REQUIREMENT:
Using the listing below, return each line exactly as it reads.

****************************************

Lemma validateJobs_only_tests_success_witness :
  validateJobs "gatekeeper"
    [ {| Job := "lint"; State := "success" |};
      {| Job := "test"; State := "pending" |} ]
  = validateJobs "gatekeeper"
      [ {| Job := "lint"; State := "success" |};
        {| Job := "test"; State := "failure" |} ].
Proof.
  apply (validateJobs_only_tests_success "gatekeeper").
  constructor; [split; [reflexivity|tauto]|].
  constructor; [|constructor].
  split; [reflexivity|]. split; discriminate.
Defined.

(** ** Further properties of the fetch *)

Lemma requiredJobs_length (self : string) (jobs : list ghaStatus) :
  (length (requiredJobs self jobs)
   + length (filter (λ g, Job g = self) jobs) = length jobs)%nat.
Proof.
  induction jobs as [|g jobs IH]; [done|].
  rewrite requiredJobs_cons, filter_cons.
  case_decide; simpl; lia.
Qed.

(** X6. Nothing is dropped or merged on the way: a successful fetch has one
    job per upstream entry, [totalJobs] has one name per fetched job that is
    not the validator's own, and [completeJobs] is no longer than
    [totalJobs]. *)
Theorem one_job_per_entry (sv : statusValidator)
    (statuses : list github.RepoStatus) (runs : list github.CheckRun)
    (jobs : list ghaStatus) :
  answers sv statuses runs →
  listGhaStatuses sv = Ok jobs →
  ∃ st, Validate sv = Ok st
    ∧ length jobs = (length statuses + length runs)%nat
    ∧ (length (totalJobs st)
       + length (filter (λ g, Job g = selfJobName sv) jobs)
       = length jobs)%nat
    ∧ (length (completeJobs st) ≤ length (totalJobs st))%nat.
Proof.
  intros Hans Hfetch. eexists. split; [by apply Validate_Ok|].
  rewrite validateJobs_spec. simpl.
  split; [|split;
           [apply requiredJobs_length|apply successfulJobs_length_le]].
  rewrite (listGhaStatuses_Ok _ _ _ _ Hans) in Hfetch.
  destruct Hfetch as (legacyJobs & runJobs & Hlegacy & Hrun & ->).
  rewrite length_app.
  by rewrite (Forall2_length _ _ _ Hlegacy), (Forall2_length _ _ _ Hrun).
Qed.

Lemma one_job_per_entry_witness :
  ∃ st,
    Validate
      (gatekeeper [legacy "lint" "success"; legacy "gatekeeper" "pending"]
         [completedRun "test" "failure"])
    = Ok st
    ∧ length
        [ {| Job := "lint"; State := "success" |};
          {| Job := "gatekeeper"; State := "pending" |};
          {| Job := "test"; State := "error" |} ]
      = (length [legacy "lint" "success"; legacy "gatekeeper" "pending"]
         + length [completedRun "test" "failure"])%nat
    ∧ (length (totalJobs st)
       + length
           (filter (λ g, Job g = "gatekeeper")
              [ {| Job := "lint"; State := "success" |};
                {| Job := "gatekeeper"; State := "pending" |};
                {| Job := "test"; State := "error" |} ])
       = 3)%nat
    ∧ (length (completeJobs st) ≤ length (totalJobs st))%nat.
Proof.
  apply (one_job_per_entry
           (gatekeeper
              [legacy "lint" "success"; legacy "gatekeeper" "pending"]
              [completedRun "test" "failure"])).
  - eexists. repeat split.
  - reflexivity.
Defined.

Lemma Forall2_exists_l {A B : Type} (R : A → B → Prop) (l : list A)
    (k : list B) (y : B) :
  Forall2 R l k → y ∈ k → ∃ x, x ∈ l ∧ R x y.
Proof.
  intros HR. induction HR as [|x y' l k Hxy _ IH]; intros Hy.
  - by apply elem_of_nil in Hy.
  - apply elem_of_cons in Hy as [->|Hy].
    + exists x. split; [apply list_elem_of_here|done].
    + destruct (IH Hy) as (x' & Hx' & HR'). exists x'.
      split; [by apply list_elem_of_further|done].
Qed.

Lemma Forall2_exists_r {A B : Type} (R : A → B → Prop) (l : list A)
    (k : list B) (x : A) :
  Forall2 R l k → x ∈ l → ∃ y, y ∈ k ∧ R x y.
Proof.
  intros HR. induction HR as [|x' y l k Hxy _ IH]; intros Hx.
  - by apply elem_of_nil in Hx.
  - apply elem_of_cons in Hx as [->|Hx].
    + exists y. split; [apply list_elem_of_here|done].
    + destruct (IH Hx) as (y' & Hy' & HR'). exists y'.
      split; [by apply list_elem_of_further|done].
Qed.

(** X7. [totalJobs] holds exactly the upstream names other than the self
    job name: a name is in it if and only if it differs from the self job
    name and is the context of a combined-status entry or the name of a
    check run. *)
Theorem totalJobs_are_the_upstream_names (sv : statusValidator)
    (statuses : list github.RepoStatus) (runs : list github.CheckRun)
    (st : status) (n : string) :
  answers sv statuses runs →
  Validate sv = Ok st →
  n ∈ totalJobs st
  ↔ n ≠ selfJobName sv
    ∧ ((∃ s, s ∈ statuses ∧ github.Context s = Some n)
       ∨ (∃ run, run ∈ runs ∧ github.Name run = Some n)).
Proof.
  intros Hans (jobs & Hfetch & ->)%Validate_Ok_inv.
  rewrite validateJobs_spec. simpl.
  rewrite (listGhaStatuses_Ok _ _ _ _ Hans) in Hfetch.
  destruct Hfetch as (legacyJobs & runJobs & Hlegacy & Hrun & ->).
  unfold requiredJobs. rewrite list_elem_of_fmap. split.
  - intros (g & -> & [Hself Hg]%list_elem_of_filter). split; [done|].
    apply elem_of_app in Hg as [Hg|Hg].
    + left. destruct (Forall2_exists_l _ _ _ _ Hlegacy Hg) as (s & Hs & HR).
      exists s. split; [done|]. by apply combinedEntry_Ok in HR as [? _].
    + right. destruct (Forall2_exists_l _ _ _ _ Hrun Hg) as (run & Hr & HR).
      exists run. split; [done|]. by apply checkRunEntry_Job.
  - intros (Hself & [(s & Hs & Hctx)|(run & Hr & Hname)]).
    + destruct (Forall2_exists_r _ _ _ _ Hlegacy Hs) as (g & Hg & HR).
      apply combinedEntry_Ok in HR as [HJ _].
      assert (Job g = n) as <- by congruence.
      exists g. split; [done|]. apply list_elem_of_filter.
      split; [done|]. apply elem_of_app. by left.
    + destruct (Forall2_exists_r _ _ _ _ Hrun Hr) as (g & Hg & HR).
      apply checkRunEntry_Job in HR.
      assert (Job g = n) as <- by congruence.
      exists g. split; [done|]. apply list_elem_of_filter.
      split; [done|]. apply elem_of_app. by right.
Qed.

****************************************

YOUR SOLUTION:
Lemma validateJobs_only_tests_success_witness :
  validateJobs "gatekeeper"
    [ {| Job := "lint"; State := "success" |};
      {| Job := "test"; State := "pending" |} ]
  = validateJobs "gatekeeper"
      [ {| Job := "lint"; State := "success" |};
        {| Job := "test"; State := "failure" |} ].
Proof.
  apply (validateJobs_only_tests_success "gatekeeper").
  constructor; [split; [reflexivity|tauto]|].
  constructor; [|constructor].
  split; [reflexivity|]. split; discriminate.
Defined.

(** ** Further properties of the fetch *)

Lemma requiredJobs_length (self : string) (jobs : list ghaStatus) :
  (length (requiredJobs self jobs)
   + length (filter (λ g, Job g = self) jobs) = length jobs)%nat.
Proof.
  induction jobs as [|g jobs IH]; [done|].
  rewrite requiredJobs_cons, filter_cons.
  case_decide; simpl; lia.
Qed.

(** X6. Nothing is dropped or merged on the way: a successful fetch has one
    job per upstream entry, [totalJobs] has one name per fetched job that is
    not the validator's own, and [completeJobs] is no longer than
    [totalJobs]. *)
Theorem one_job_per_entry (sv : statusValidator)
    (statuses : list github.RepoStatus) (runs : list github.CheckRun)
    (jobs : list ghaStatus) :
  answers sv statuses runs →
  listGhaStatuses sv = Ok jobs →
  ∃ st, Validate sv = Ok st
    ∧ length jobs = (length statuses + length runs)%nat
    ∧ (length (totalJobs st)
       + length (filter (λ g, Job g = selfJobName sv) jobs)
       = length jobs)%nat
    ∧ (length (completeJobs st) ≤ length (totalJobs st))%nat.
Proof.
  intros Hans Hfetch. eexists. split; [by apply Validate_Ok|].
  rewrite validateJobs_spec. simpl.
  split; [|split;
           [apply requiredJobs_length|apply successfulJobs_length_le]].
  rewrite (listGhaStatuses_Ok _ _ _ _ Hans) in Hfetch.
  destruct Hfetch as (legacyJobs & runJobs & Hlegacy & Hrun & ->).
  rewrite length_app.
  by rewrite (Forall2_length _ _ _ Hlegacy), (Forall2_length _ _ _ Hrun).
Qed.

Lemma one_job_per_entry_witness :
  ∃ st,
    Validate
      (gatekeeper [legacy "lint" "success"; legacy "gatekeeper" "pending"]
         [completedRun "test" "failure"])
    = Ok st
    ∧ length
        [ {| Job := "lint"; State := "success" |};
          {| Job := "gatekeeper"; State := "pending" |};
          {| Job := "test"; State := "error" |} ]
      = (length [legacy "lint" "success"; legacy "gatekeeper" "pending"]
         + length [completedRun "test" "failure"])%nat
    ∧ (length (totalJobs st)
       + length
           (filter (λ g, Job g = "gatekeeper")
              [ {| Job := "lint"; State := "success" |};
                {| Job := "gatekeeper"; State := "pending" |};
                {| Job := "test"; State := "error" |} ])
       = 3)%nat
    ∧ (length (completeJobs st) ≤ length (totalJobs st))%nat.
Proof.
  apply (one_job_per_entry
           (gatekeeper
              [legacy "lint" "success"; legacy "gatekeeper" "pending"]
              [completedRun "test" "failure"])).
  - eexists. repeat split.
  - reflexivity.
Defined.

Lemma Forall2_exists_l {A B : Type} (R : A → B → Prop) (l : list A)
    (k : list B) (y : B) :
  Forall2 R l k → y ∈ k → ∃ x, x ∈ l ∧ R x y.
Proof.
  intros HR. induction HR as [|x y' l k Hxy _ IH]; intros Hy.
  - by apply elem_of_nil in Hy.
  - apply elem_of_cons in Hy as [->|Hy].
    + exists x. split; [apply list_elem_of_here|done].
    + destruct (IH Hy) as (x' & Hx' & HR'). exists x'.
      split; [by apply list_elem_of_further|done].
Qed.

Lemma Forall2_exists_r {A B : Type} (R : A → B → Prop) (l : list A)
    (k : list B) (x : A) :
  Forall2 R l k → x ∈ l → ∃ y, y ∈ k ∧ R x y.
Proof.
  intros HR. induction HR as [|x' y l k Hxy _ IH]; intros Hx.
  - by apply elem_of_nil in Hx.
  - apply elem_of_cons in Hx as [->|Hx].
    + exists y. split; [apply list_elem_of_here|done].
    + destruct (IH Hx) as (y' & Hy' & HR'). exists y'.
      split; [by apply list_elem_of_further|done].
Qed.

(** X7. [totalJobs] holds exactly the upstream names other than the self
    job name: a name is in it if and only if it differs from the self job
    name and is the context of a combined-status entry or the name of a
    check run. *)
Theorem totalJobs_are_the_upstream_names (sv : statusValidator)
    (statuses : list github.RepoStatus) (runs : list github.CheckRun)
    (st : status) (n : string) :
  answers sv statuses runs →
  Validate sv = Ok st →
  n ∈ totalJobs st
  ↔ n ≠ selfJobName sv
    ∧ ((∃ s, s ∈ statuses ∧ github.Context s = Some n)
       ∨ (∃ run, run ∈ runs ∧ github.Name run = Some n)).
Proof.
  intros Hans (jobs & Hfetch & ->)%Validate_Ok_inv.
  rewrite validateJobs_spec. simpl.
  rewrite (listGhaStatuses_Ok _ _ _ _ Hans) in Hfetch.
  destruct Hfetch as (legacyJobs & runJobs & Hlegacy & Hrun & ->).
  unfold requiredJobs. rewrite list_elem_of_fmap. split.
  - intros (g & -> & [Hself Hg]%list_elem_of_filter). split; [done|].
    apply elem_of_app in Hg as [Hg|Hg].
    + left. destruct (Forall2_exists_l _ _ _ _ Hlegacy Hg) as (s & Hs & HR).
      exists s. split; [done|]. by apply combinedEntry_Ok in HR as [? _].
    + right. destruct (Forall2_exists_l _ _ _ _ Hrun Hg) as (run & Hr & HR).
      exists run. split; [done|]. by apply checkRunEntry_Job.
  - intros (Hself & [(s & Hs & Hctx)|(run & Hr & Hname)]).
    + destruct (Forall2_exists_r _ _ _ _ Hlegacy Hs) as (g & Hg & HR).
      apply combinedEntry_Ok in HR as [HJ _].
      assert (Job g = n) as <- by congruence.
      exists g. split; [done|]. apply list_elem_of_filter.
      split; [done|]. apply elem_of_app. by left.
    + destruct (Forall2_exists_r _ _ _ _ Hrun Hr) as (g & Hg & HR).
      apply checkRunEntry_Job in HR.
      assert (Job g = n) as <- by congruence.
      exists g. split; [done|]. apply list_elem_of_filter.
      split; [done|]. apply elem_of_app. by right.
Qed.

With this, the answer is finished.